Essa volta ao mundo costuma ser reproduzida na abertura do menu, que constitui um leque de sabores. Na minha visita, começou pela Tailândia, com frango, coentro, coco, curry vermelho, lima e molho thai; seguindo creme de missô japonês; causa limenha do Peru e uma especialidade coreana antes de chegar a um bombom de Campari que explode na boca. Nessa sequência de tapas extremamente requintadas ainda provei estrela-do-mar, feita de marisco cremoso com polvo, e coral, representado por escabeche de mexilhões. Que tal limpar a boca com sorvete de azeitonas verdes e anchova?
Emoção e perfume
Precursores da cocção em baixa temperatura, os Roca se mostram modestos ao admitir que apenas difundiram a técnica que existia. Segundo Joan, “o nível tecnológico já chegou ao máximo e a próxima revolução na cozinha será a humanista: provocar emoções nas pessoas”. Isso eles sabem fazer muito bem.
Ao lado do uso do fogo e da brasa, equipamentos sofisticados, como bombas de vácuo, centrífugas e rotaval, permitem a elaboração de pratos que desafiam e alimentam a imaginação.
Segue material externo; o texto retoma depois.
(* ===== verification/Sdp.v ===== *)
(** SDP text ([src/sdp/sdp.go]): lines, sessions, their text, and the scanner.

    A value is its content.  The slices that [getLine] and [DecodeSession] take
    from behind the end of the session's array are cut to length zero before
    they are filled, so the content of the lines does not depend on them. *)
From stdpp Require Import base list sets strings.
From Stdlib Require Import ZArith Lia.
From S2P Require Import Prelude GoFmt Utf8.
Open Scope Z_scope.

(** * Errors *)

Record DecodeError := newDecodeError { Place : bytes; Reason : bytes }.
#[export] Instance DecodeError_eq_decision : EqDecision DecodeError.
Proof. solve_decision. Defined.

Definition DecodeError_Error (e : DecodeError) : bytes :=
  bs "DecodeError in " ++ Place e ++ bs ": " ++ Reason e.

(** * Types of lines *)

Definition TypeProtocolVersion : Z := 118.     (* v *)
Definition TypeOrigin : Z := 111.              (* o *)
Definition TypeSessionName : Z := 115.         (* s *)
Definition TypeSessionInformation : Z := 105.  (* i *)
Definition TypeURI : Z := 117.                 (* u *)
Definition TypeEmail : Z := 101.               (* e *)
Definition TypePhone : Z := 112.               (* p *)
Definition TypeConnectionData : Z := 99.       (* c *)
Definition TypeBandwidth : Z := 98.            (* b *)
Definition TypeTiming : Z := 116.              (* t *)
Definition TypeRepeatTimes : Z := 114.         (* r *)
Definition TypeTimeZones : Z := 122.           (* z *)
Definition TypeEncryptionKey : Z := 107.       (* k *)
Definition TypeAttribute : Z := 97.            (* a *)
Definition TypeMediaDescription : Z := 109.    (* m *)

Definition appendRune (b : bytes) (r : Z) : bytes := b ++ EncodeRune r.
Definition Type_appendTo (t : Z) (b : bytes) : bytes := appendRune b t.

Definition Type_String (t : Z) : bytes :=
  if t =? TypeAttribute then bs "attribute"
  else if t =? TypePhone then bs "phone"
  else if t =? TypeEmail then bs "email"
  else if t =? TypeConnectionData then bs "connection data"
  else if t =? TypeURI then bs "uri"
  else if t =? TypeSessionName then bs "session name"
  else if t =? TypeOrigin then bs "origin"
  else if t =? TypeProtocolVersion then bs "version"
  else if t =? TypeTiming then bs "timing"
  else if t =? TypeBandwidth then bs "bandwidth"
  else if t =? TypeSessionInformation then bs "session info"
  else if t =? TypeRepeatTimes then bs "repeat times"
  else if t =? TypeTimeZones then bs "time zones"
  else if t =? TypeEncryptionKey then bs "encryption keys"
  else if t =? TypeMediaDescription then bs "media description"
  else EncodeRune t.

(** * Lines *)

Definition lineDelimiter : byte := zb 61.

Record Line := mkLine { LType : Z; LValue : bytes }.
#[export] Instance Line_eq_decision : EqDecision Line.
Proof. solve_decision. Defined.

Definition Line_Equal (l b : Line) : bool :=
  if negb (LType l =? LType b) then false else bool_decide (LValue l = LValue b).

(** [Line.Decode]: the value is appended to the one the line has. *)
Definition Line_Decode (b : bytes) : ST Line DecodeError unit := fun l =>
  match index_of lineDelimiter b with
  | None => (l, Err (newDecodeError (bs "line") (bs "delimiter " ++ [zb 34] ++ bs "=" ++ [zb 34] ++ bs " not found")))
  | Some delimiter =>
      (mkLine (DecodeRune (take delimiter b)).1 (LValue l ++ drop (S delimiter) b), Ok tt)
  end.

Definition Line_String (l : Line) : bytes := Type_String (LType l) ++ bs ": " ++ LValue l.

Definition Line_AppendTo (l : Line) (b : bytes) : bytes :=
  appendRune (Type_appendTo (LType l) b) (bz lineDelimiter) ++ LValue l.

(** * Sessions *)

Definition Session := list Line.

Definition Session_reset (s : Session) : Session := [].

Fixpoint Session_AppendTo (s : Session) (b : bytes) : bytes :=
  match s with
  | [] => b
  | [l] => Line_AppendTo l b
  | l :: s' => Session_AppendTo s' (appendRune (Line_AppendTo l b) (bz newline))
  end.

(** The loop of [Session.Equal]: [None] is an index that is out of range. *)
Fixpoint lines_equal (s b : Session) : option bool :=
  match s with
  | [] => Some true
  | line :: s' =>
      match b with
      | [] => None
      | lineB :: b' => if Line_Equal line lineB then lines_equal s' b' else Some false
      end
  end.
Definition Session_Equal (s b : Session) : option bool :=
  if negb (length s =? length b)%nat then Some false else lines_equal s b.

Definition getLine (s : Session) (t : Z) : Line := mkLine t [].
Definition Session_append (s : Session) (t : Z) (v : bytes) : Session :=
  s ++ [mkLine t (LValue (getLine s t) ++ v)].
Definition appendString : Session -> Z -> bytes -> Session := Session_append.

(** * The scanner *)

Record sliceScanner := mkScanner { sc_pos : nat; sc_end : nat; sc_v : bytes; sc_line : bytes }.
Definition newScanner (v : bytes) : sliceScanner := mkScanner 0 0 v [].

(** One turn of the loop of [Scan]: [inl] goes on. *)
Definition scan_step (s : sliceScanner) : sliceScanner + (sliceScanner * bool) :=
  let pos := sc_end s in
  if (length (sc_v s) <=? pos)%nat then inr (mkScanner pos (sc_end s) [] [], false)
  else
    let stop :=
      match index_of newline (drop pos (sc_v s)) with
      | None => length (sc_v s)
      | Some newLinePos => (pos + newLinePos + 1)%nat
      end in
    let line := TrimSpace (take (stop - pos) (drop pos (sc_v s))) in
    let s' := mkScanner pos stop (sc_v s) line in
    match line with [] => inl s' | _ => inr (s', true) end.

Fixpoint scan_loop (fuel : nat) (s : sliceScanner) : result unit (sliceScanner * bool) :=
  match fuel with
  | O => Panic OutOfFuel
  | S fuel' => match scan_step s with inl s' => scan_loop fuel' s' | inr r => Ok r end
  end.
Definition Scan (s : sliceScanner) : result unit (sliceScanner * bool) :=
  scan_loop (S (length (sc_v s))) s.

(** The loop of [DecodeSession]. *)
Fixpoint decode_lines (fuel : nat) (scanner : sliceScanner) (s : Session) :
    result unit (Session * option DecodeError) :=
  match fuel with
  | O => Panic OutOfFuel
  | S fuel' =>
      match Scan scanner with
      | Ok (scanner', true) =>
          match Line_Decode (sc_line scanner') (mkLine 0 []) with
          | (line, Ok _) => decode_lines fuel' scanner' (s ++ [line])
          | (_, Err e) => Ok (s, Some e)
          | (_, Panic p) => Panic p
          end
      | Ok (_, false) => Ok (s, None)
      | Err e => Err e
      | Panic p => Panic p
      end
  end.
Definition DecodeSession (b : bytes) (s : Session) : result unit (Session * option DecodeError) :=
  decode_lines (S (length b)) (newScanner b) s.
Depois de 25 minúsculas tapas, vêm cinco pratos, entre os quais, timbale de maçã e foie gras com azeite de baunilha; camarões marinados em vinagre de arroz; linguado na brasa com molho de azeitonas verdes, pinhão, bergamota e laranja e brandade de bacalhau com espuma.
O ponto alto da degustação foi o cochinillo a la Rioja, um porquinho regado com uma redução de beterraba, laranja e pera com canela. Depois de você oscilar num estado emotivo ora de euforia, ora de relaxamento, chegam os incríveis perfumes comestíveis. Numa adaptação do Miracle, da Lâncome, a sobremesa traz creme de gengibre, granita de toranja e sorvete de lichia, frutas vermelhas e pimenta-rosa. Aí, você sente que já chegou ao céu, depois de acompanhar esses sabores com os melhores rótulos espanhóis. Foi mesmo um momento muito especial!
Três perguntas Joan Roca
Qual é a maior contribuição catalã para a gastronomia?
Há uma contribuição importante nos últimos anos que tem a ver com a cozinha criativa, sobretudo com a liberdade na cozinha houve aqui uma revolução deflagrada por Ferrán Adriá e um grupo de cozinheiros inconformistas eu creio que comprometidos com o pensar de uma forma distinta. A cozinha catalã tem um propósito histórico e cultural que é a sua grande diversidade e, de alguma maneira, sintetiza o que é passado histórico trazendo uma contribuição recente que são as novas técnicas.
Vocês são pioneiros no cozimento a vácuo em baixa temperatura. Depois da técnica chamada sous-vide, o que virá?
Houve uma revolução gastronômica na qual as técnicas se modificaram trazendo nos últimos anos um interesse maior pelo produto e pela técnica com a qual ele é tratado. Agora, creio que virá uma revolução humanista no sentido de provocar emoções nas pessoas. Creio que a próxima revolução será essa.
O que vocês comem em casa?
Tenho a sorte de comer a comida da Mama. Aos 80 anos, ela continua cozinhando para toda a nossa equipe.